Would you copy all lines in the data that contain the word "behind"?

The records:
**********
(* ===== verification/Memories.v ===== *)
(** * Memories are promoted on evidence, by owners ([memory.py])

    The theorems about [Memory], through any commands: a memory never changes but
    for its promotions, from candidate to limited to active; it rests on passing
    evidence that is no more confidential; and behind a promoted one stand the
    owner's approval of exactly this step and held-out evaluations of exactly this
    content. *)

From S2P Require Import Prelude PyStr Json Enums StateMachine Contracts Scope Db Store Identity.
From S2P Require Import Leases Scheduler Authority Gates Registries Policy Integration Evidence Observations.
From S2P Require Import Context Memory Promotions Evaluation Rules Adapters Workflow Services Kernel Replay System Commands.
From S2P Require Import Tables Parts Grants Bench Claims Improvements.
Import Memory.

Local Open Scope string_scope.
Local Open Scope list_scope.
Local Open Scope Z_scope.

Section memories.
Context `{ENV : Env}.

Definition memories (d : DB) : gmap string MemoryItem := memory_items (knowledge (effects (registry d))).
Lemma memories_made : made_of memories [].
Proof. split; [|done]. intros d d' _ Hs. unfold service_tables in Hs. unfold memories. congruence. Qed.

(** The confidentiality of an artifact and of a memory, as ranks. *)
Definition rank_of (classification : string) : Z := default 3 (CLASSIFICATION_RANK classification).

(** The evidence that the memory was made from: its digest is that of the evidence
    and of its artifacts, which are no more confidential; the evidence passed, and
    its task may write the scope of the memory. *)
Definition sourced (d : DB) (m : MemoryItem) : Prop :=
  ∃ ev t rows, evidence_claims (registry d) !! mi_source_evidence_id m = Some ev ∧ tasks d !! ec_task_id ev = Some t ∧
    ec_project_id ev = mi_project_id m ∧ ec_evaluator_verdict ev ∈ SEEDING_VERDICTS ∧
    scope_allowed (ts_write_scope (t_spec t)) (mi_scope m) = Ok true ∧
    _evidence_provenance d ev = Ok (mi_source_digest m, rows) ∧
    Forall (λ a, rank_of (at_confidentiality a) ≤ rank_of (mi_classification m)) rows.

(** What the last promotion of the memory rests on: an approval of exactly this step of
    exactly this content, and a held-out evaluation from before it was decided. *)
Definition endorsed (d : DB) (m : MemoryItem) : Prop :=
  ∃ from i j a e ev t who decided,
    MEMORY_TRANSITIONS from = Some (mi_status m) ∧
    let request := {| rq_memory_id := mi_id m; rq_candidate_digest := _candidate_digest m; rq_from_status := from;
                      rq_target_status := mi_status m |} in
    mi_promotion_approval_id m = Some i ∧ approvals (registry d) !! i = Some a ∧
    evidence_claims (registry d) !! mi_source_evidence_id m = Some ev ∧ tasks d !! ec_task_id ev = Some t ∧
    exact_approval a m ev t request who = true ∧ av_decided_at a = Some decided ∧
    mi_heldout_eval_id m = Some j ∧ evals d !! j = Some e ∧ heldout_pass e m request = true ∧
    el_created_at e ≤ decided.

(** A clean held-out evaluation of the memory. *)
Definition heldout_of_memory (m : MemoryItem) (e : EvalRow) : Prop :=
  el_project_id e = mi_project_id m ∧ el_candidate_digest e = _candidate_digest m ∧
  el_dataset_split e = "held_out" ∧ el_status e = "pass" ∧ el_safety_failures e = JList [].
(** Two of them, on different datasets. *)
Definition confirmed (d : DB) (m : MemoryItem) : Prop :=
  ∃ i j e f, evals d !! i = Some e ∧ evals d !! j = Some f ∧ heldout_of_memory m e ∧ heldout_of_memory m f ∧
    el_dataset_digest e ≠ el_dataset_digest f.

(** ** What the operations do *)
Lemma required_rank_ok rows r : 0 ≤ r → required_rank rows ≤ r → Forall (λ a, rank_of (at_confidentiality a) ≤ r) rows.
Proof.
  intros Hr. unfold required_rank. assert (∀ l acc, foldl Z.max acc l ≤ r → acc ≤ r ∧ Forall (λ z, z ≤ r) l) as Hmax.
  { induction l as [|z l IH]; intros acc; simpl; [by split|]. intros [? ?]%IH. split; [lia|]. constructor; [lia|done]. }
  destruct rows as [|a rows]; simpl; [done|]. intros [Ha Hall]%Hmax. constructor; [exact Ha|].
  by rewrite Forall_fmap in Hall.
Qed.
Lemma rank_of_nonneg c : 0 ≤ rank_of c.
Proof. unfold rank_of, CLASSIFICATION_RANK. repeat case_match; simpl; lia. Qed.

Lemma evidence_of_ok d i ev t :
  evidence_of d i = Some (ev, t) → evidence_claims (registry d) !! i = Some ev ∧ tasks d !! ec_task_id ev = Some t.
Proof.
  unfold evidence_of. intros H. destruct (evidence_claims (registry d) !! i) as [e|] eqn:He; [|discriminate H]. simpl in H.
  destruct (tasks d !! ec_task_id e) as [t'|] eqn:Ht; [|discriminate H]. simpl in H. by injection H as <- <-.
Qed.

Lemma seeded_ok d a ev t g :
  seeded d a ev t = Ok g → ec_project_id ev = ma_project_id a ∧ ec_evaluator_verdict ev ∈ SEEDING_VERDICTS ∧
  scope_allowed (ts_write_scope (t_spec t)) (ma_scope a) = Ok true ∧
  ∃ rows, _evidence_provenance d ev = Ok (g, rows) ∧
    Forall (λ x, rank_of (at_confidentiality x) ≤ rank_of (ma_classification a)) rows.
Proof.
  unfold seeded. intros H. apply res_bind_ok in H as (? & Hpr%require_ok & H).
  apply res_bind_ok in H as (b & Hscope & H). apply res_bind_ok in H as (? & Hb%require_ok & H).
  apply res_bind_ok in H as (? & Hverdict%require_ok & H). apply res_bind_ok in H as ([g' rows] & Hprov & H).
  apply res_bind_ok in H as (? & Hrank%require_ok & H). apply res_bind_ok in H as (? & _ & [= <-]).
  apply bool_decide_eq_true in Hpr. apply memb_true in Hverdict. apply Z.leb_le in Hrank. subst b.
  split_and!; try done. exists rows. split; [done|]. apply required_rank_ok; [apply rank_of_nonneg|done].
Qed.

Lemma create_candidate_ok args actor pv w r w' :
  create_candidate args actor pv w = (Ok r, w') →
  w_db w' = w_db w ∨
  ∃ m e, memories (w_db w) !! mi_id m = None ∧ mi_status m = "candidate" ∧ sourced (w_db w) m ∧
    w_db w' = set_memory_items <[mi_id m := m]> (logged [e] (w_db w)).
Proof.
  unfold create_candidate. intros Hrun. rinv.
  match goal with H : match ?o with _ => _ end _ = (Ok r, _) |- _ => destruct o as [old|] eqn:Hold end; rinv; same_db.
  - left. cbn [tick w_db] in *. destruct (ma_expires_at _); rinv; same_db; congruence.
  - right. match goal with p : EvidenceClaim * TaskRow |- _ => destruct p as [ev t] end. rinv.
    match goal with H : append_event _ _ = _ |- _ => pose proof (append_logged _ _ _ _ H) as (auth & now & Ha & Hdb) end.
    unfold insert_memory in *. rinv. same_db. cbn [tick drawn set_db w_db] in *. bsplit.
    match goal with H : absent _ _ = true |- _ => apply absent_true in H; rename H into Hnone end.
    match goal with H : evidence_of _ _ = Some _ |- _ => apply evidence_of_ok in H as [Hev Ht] end.
    match goal with H : seeded _ _ _ _ = _ |- _ => apply seeded_ok in H as (Hpr & Hverdict & Hscope & rows & Hprov & Hrank) end.
    repeat match goal with H : w_db _ = w_db _ |- _ => rewrite H in *; clear H end. rewrite Hdb in *.
    eexists (candidate_row _ _ _ _ _), _. split_and!; [exact Hnone|done| |done].
    by exists ev, t, rows.
Qed.

(** A promotion of the memory, behind what it asks for. *)
Record advancing (d : DB) (m : MemoryItem) (target i j : string) : Prop := {
  dv_target : MEMORY_TRANSITIONS (mi_status m) = Some target;
  dv_endorsed : endorsed d (promoted m target i j);
  dv_owner : ∃ a who, approvals (registry d) !! i = Some a ∧ av_approver a = Some who ∧ live_owner d who;
  dv_fresh : mi_status m = "limited" → ∃ e, evals d !! j = Some e ∧ fresh_evaluation d m e = true }.
Lemma effect_step_keeps s0 ws ws' : effect_step ws ws' → outbox_inv (w_db ws.1) → truthful s0 (w_db ws.1) ws.2 →
  outbox_inv (w_db ws'.1) ∧ truthful s0 (w_db ws'.1) ws'.2.
Proof.
  intros Hstep Hi Ht. pose proof (step_move _ _ Hstep) as Hmove. pose proof (step_policy _ _ Hstep) as Hpol.
  split; [by eapply outbox_inv_step|].
  assert (∀ o, known (w_db ws.1) o → known (w_db ws'.1) o) as Hk by (intros o; by apply known_move).
  assert (∀ e, authorised (w_db ws.1) e → authorised (w_db ws'.1) e) as Ha by (intros e; by apply authorised_step).
  assert (∀ rc o, closed (w_db ws.1) o rc (w_db ws'.1) → (∀ c, rc_provider_receipt rc = Some c → False) →
    ws'.2 = ws.2 → truthful s0 (w_db ws'.1) ws'.2) as Hneg.
  { intros rc o Hc Hno ->. apply (truthful_weaken s0 (w_db ws.1)); [done..| |done].
    intros e r c He Hrc. rewrite (receipt_new _ _ o rc e Hi Hc) in He. case_bool_decide; [|done].
    injection He as ->. by destruct (Hno c). }
  destruct Hstep as [op w s Hp|e w s|e w s|o q w s Hko Hau Hq|self o x w s Hko Hs Hr Hc|self o m w s Hko]; simpl in *.
  - apply (truthful_weaken s0 (w_db w)); [done..| |done]. intros e r c He _.
    destruct (run_sys_op op w) as [a w'] eqn:Hrun. simpl in *.
    destruct (public_part op w a w' Hp Hrun) as [[= _ Hre _]|(o & st & ev & _ & Hdb)];
      [by rewrite (receipt_part (w_db w)) in He|by rewrite Hdb in He].
  - apply (truthful_weaken s0 (w_db w)); [done..| |done]. intros e' r c He _.
    destruct (Engine._consume_effect e w) as [a w'] eqn:Hrun. simpl in *.
    pose proof (part_same outbox_part _ _ _ _ (λ x, consume_part x e) Hrun) as [= _ Hre _].
    by rewrite (receipt_part (w_db w)) in He.
  - by apply (truthful_weaken s0 (w_db w)).
  - destruct (execute (effect_key o) q s) as [r s'] eqn:Hex. simpl. destruct Ht as [Htr Htl]. constructor.
    + intros e r' c He Hc. destruct (Htr e r' c He Hc) as (o' & x & Ho' & Hid & Hcm & Hrest). exists o', x.
      split; [done|]. split; [done|]. split; [by eapply committed_keeps|done].
    + intros p key x Hx. destruct (committed s p key) as [y|] eqn:Hy.
      * pose proof (execute_keeps _ _ _ _ _ _ _ _ Hex Hy) as Hy'. rewrite Hx in Hy'. injection Hy' as ->. by apply Htl.
      * right. exists o. destruct (execute_adds _ _ _ _ _ _ _ _ Hex Hy Hx) as (? & _). done.
  - destruct (_checkpoint self o x w) as [r w'] eqn:Hrun. simpl in *. destruct r as [r|e].
    + apply checkpoint_ok in Hrun as [(rc & _ & _ & _ & _ & ->)|(rc & Hcl & _ & (Hst & Hpr & Hre & _))]; [done|].
      destruct Ht as [Htr Htl]. constructor.
      * intros e rc' c He Hrc. rewrite (receipt_new _ _ o rc e Hi Hcl) in He. case_bool_decide as Heq.
        -- injection He as <-. exists o, x. split_and!; auto; congruence.
        -- destruct (Htr e rc' c He Hrc) as (o' & x' & ? & ?). exists o', x'. auto.
      * intros p key y Hy. destruct (Htl p key y Hy) as [?|(o' & ? & ? & ?)]; [by left|right; exists o'; auto].
    + unfold _checkpoint in Hrun. apply transaction_raise in Hrun. by rewrite Hrun.
  - destruct (_checkpoint_authorization_failure self o m w) as [r w'] eqn:Hrun. simpl in *. destruct r as [r|e].
    + apply denied_ok in Hrun as [(rc & _ & _ & ->)|(rc & Hcl & _ & (_ & Hpr & _))]; [done|].
      apply (Hneg rc o); [done|congruence|done].
    + unfold _checkpoint_authorization_failure in Hrun. apply transaction_raise in Hrun. by rewrite Hrun.
Qed.
(** * event-model: the TypedDict-to-JSON-schema generator

    A shallow embedding of
    [event_model/documents/generate/typeddict_to_schema.py] and of the two
    document declarations [Datum] and [EventPage], with the properties
    of the generator that the specification states. *)

From Stdlib Require Import String Ascii ZArith List Bool Lia.
From Stdlib Require Import Sorting.Sorted Sorting.Permutation.
From stdpp Require Import gmap strings.
Import ListNotations.

Local Open Scope string_scope.
Local Open Scope list_scope.

(** ** Python values that occur in a schema dictionary

    A JSON schema is a Python [dict] whose keys are strings and whose
    values are [None], booleans, integers, floats, strings, lists and
    dicts.  A [dict] keeps insertion order and holds a key once; it is
    an association list here, and [dict_wf] says that keys are not
    repeated.  A float is carried by its literal: the generator never
    computes with one. *)

Unset Elimination Schemes.
Inductive value : Type :=
| VNone
| VBool (b : bool)
| VInt (z : Z)
| VFloat (literal : string)
| VStr (s : string)
| VList (items : list value)
| VDict (entries : list (string * value)).
Set Elimination Schemes.

Abbreviation dict := (list (string * value)).

(** The classes [type(x)] can return on such values. *)
Inductive pytype : Type :=
| NoneType | TBool | TInt | TFloat | TStr | TList | TDict.

Definition pytype_eqb (s t : pytype) : bool :=
  match s, t with
  | NoneType, NoneType | TBool, TBool | TInt, TInt | TFloat, TFloat
  | TStr, TStr | TList, TList | TDict, TDict => true
  | _, _ => false
  end.

Definition type_of (x : value) : pytype :=
  match x with
  | VNone => NoneType
  | VBool _ => TBool
  | VInt _ => TInt
  | VFloat _ => TFloat
  | VStr _ => TStr
  | VList _ => TList
  | VDict _ => TDict
  end.

(** [isinstance(x, t)]: [x]'s class is [t] or a subclass of it; among
    the classes above the only proper subclass is [bool], of [int]. *)
Definition isinstance (x : value) (t : pytype) : bool :=
  pytype_eqb (type_of x) t
  || match type_of x, t with TBool, TInt => true | _, _ => false end.

(** [d[key]] as [d.get(key)]: the value of the first entry for [key]. *)
Fixpoint dict_get (key : string) (d : dict) : option value :=
  match d with
  | [] => None
  | (k, x) :: rest => if String.eqb key k then Some x else dict_get key rest
  end.

(** [d[key] = x]: the entry for [key] keeps its place and gets the new
    value; a new key goes to the end. *)
Fixpoint dict_set (key : string) (x : value) (d : dict) : dict :=
  match d with
  | [] => [(key, x)]
  | (k, y) :: rest =>
      if String.eqb key k then (k, x) :: rest else (k, y) :: dict_set key x rest
  end.

Definition keys (d : dict) : list string := map fst d.

Definition dict_wf (d : dict) : Prop := NoDup (keys d).

(** ** [merge_dicts]

    [merge_dicts(dict1, dict2)] starts from a copy of [dict2] and visits
    the entries of [dict1] in order.  [merge_step] is the body of the
    loop, with the recursive call passed in. *)

Definition merge_step (merge : value -> value -> value) (dict2 : dict)
    (return_dict : dict) (item : string * value) : dict :=
  let (key, x) := item in
  match dict_get key dict2 with
  | None => dict_set key x return_dict
  | Some y =>
      if negb (isinstance x (type_of y)) then dict_set key x return_dict
      else
        match x with
        | VDict _ => dict_set key (merge x y) return_dict
        | VList l1 =>
            match y with
            | VList l2 => dict_set key (VList (l1 ++ l2)) return_dict
            | _ => return_dict
            end
        | _ => return_dict
        end
  end.

(** The recursion is on the nesting of [dict1]; [merge_values] is
    [merge_dicts] on two values that are both dicts. *)
Fixpoint merge_values (x y : value) {struct x} : value :=
  match x, y with
  | VDict dict1, VDict dict2 =>
      VDict (fold_left (merge_step merge_values dict2) dict1 dict2)
  | _, _ => x
  end.

Definition merge_dicts (dict1 dict2 : dict) : dict :=
  fold_left (merge_step merge_values dict2) dict1 dict2.
(** * Asset risk dashboard: the simulation engine of [src/calculations.ts]

    A shallow embedding of the engine and the properties its
    specification states about it.

    Conventions of the embedding.
    - A JavaScript [number] that carries a quantity (time, currency,
      likelihood) is read as a real number: [+ - * /], [Math.exp],
      [Math.cos], [Math.min], [Math.max], [Math.floor] are the functions of
      the same name on [R].  IEEE-754 rounding, overflow and the values NaN
      and Infinity are outside this reading; a division by zero is the one
      place where the code leaves the finite numbers, so every theorem about
      the record returned by [generateDashboardCurves] assumes that the
      divisors (lifespan, cycle length, [points - 1]) are not zero.
    - The sample count [points] and the loop counters are integers.
    - The generator of [mulberry32] works on 32-bit integers; it is embedded
      on [Z] with the conversions [ToInt32] and [ToUint32] written out.
    - A closure returned by [mulberry32] owns one mutable cell (its captured
      [seed]).  The cells of all live closures form the [store], which the
      functions that draw numbers thread explicitly.
    - A run-time exception is a value [Throws e] of the type [outcome].
    - Where a statement holds on the reals and fails on the doubles of the
      code, the module [Double] gives the lines concerned on IEEE-754
      binary64 numbers, and the failing input is computed there. *)

From Stdlib Require Import ZArith List Lia Reals Lra Zfloor.
From Stdlib Require Import Permutation.
From Stdlib Require String.
From Stdlib Require PrimFloat.
Import String.StringSyntax.
Delimit Scope string_scope with string.
Import ListNotations.

Set Implicit Arguments.

(** ** 32-bit integer operations of JavaScript *)

Module Int32.
Open Scope Z_scope.

Definition ToUint32 (z : Z) : Z := z mod 4294967296.

Definition ToInt32 (z : Z) : Z :=
  let u := ToUint32 z in
  if u <? 2147483648 then u else u - 4294967296.

(** [Math.imul a b] *)
Definition imul (a b : Z) : Z := ToInt32 (ToInt32 a * ToInt32 b).

(** [a ^ b] *)
Definition xor (a b : Z) : Z := ToInt32 (Z.lxor (ToInt32 a) (ToInt32 b)).

(** [a | b] *)
Definition or (a b : Z) : Z := ToInt32 (Z.lor (ToInt32 a) (ToInt32 b)).

(** [a >>> n] *)
Definition ushr (a n : Z) : Z := Z.shiftr (ToUint32 a) n.

End Int32.

(** ** Deterministic sequence generator *)

Module Rng.
Import Int32.

(** The increment [0x6d2b79f5] of the captured seed. *)
Definition gamma : Z := 0x6d2b79f5.

(** The body of the closure after [seed += 0x6d2b79f5]: from the new seed
    to the unsigned 32-bit numerator of the returned fraction. *)
Definition mix (seed : Z) : Z :=
  let t := seed in
  let t := imul (xor t (ushr t 15)) (or t 1) in
  let t := xor t (t + imul (xor t (ushr t 7)) (or t 61))%Z in
  ushr (xor t (ushr t 14)) 0.

(** One cell per closure: the current value of its [seed]. *)
Definition store : Type := list Z.

(** A computation that may create generators and draw from them. *)
Definition M (A : Type) : Type := store -> A * store.

Definition ret {A : Type} (a : A) : M A := fun s => (a, s).

Definition bind {A B : Type} (c : M A) (k : A -> M B) : M B :=
  fun s => let (a, s') := c s in k a s'.

(** A generator is the address of its cell. *)
Definition generator : Type := nat.

Fixpoint write (g : generator) (v : Z) (s : store) : store :=
  match s, g with
  | [], _ => []
  | _ :: s', O => v :: s'
  | c :: s', S g' => c :: write g' v s'
  end.

(** [mulberry32(seed)]: a fresh closure over its own copy of [seed]. *)
Definition mulberry32 (seed : Z) : M generator :=
  fun s => (length s, s ++ [seed]).

(** [rng()]: advance the captured seed and return the next fraction.  The
    captured seed is an integer-valued number; its addition is the integer
    addition as long as the seed stays within 2^53 in absolute value. *)
Definition call (g : generator) : M R :=
  fun s =>
    let seed := (nth g s 0 + gamma)%Z in
    ((IZR (mix seed) / 4294967296)%R, write g seed s).

(** The [k]-th value (from 0) that a generator created with [seed] returns. *)
Definition draw (seed : Z) (k : nat) : R :=
  (IZR (mix (seed + (Z.of_nat k + 1) * gamma)) / 4294967296)%R.

End Rng.

Import Rng.

Declare Scope rng_scope.
Delimit Scope rng_scope with rng.
Notation "x <- c ;; k" := (bind c (fun x => k))
  (at level 61, c at next level, right associativity) : rng_scope.
Notation "' p <- c ;; k" := (bind c (fun p => k))
  (at level 61, p pattern, c at next level, right associativity) : rng_scope.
**********
Written answer:
    evidence that is no more confidential; and behind a promoted one stand the
(** A promotion of the memory, behind what it asks for. *)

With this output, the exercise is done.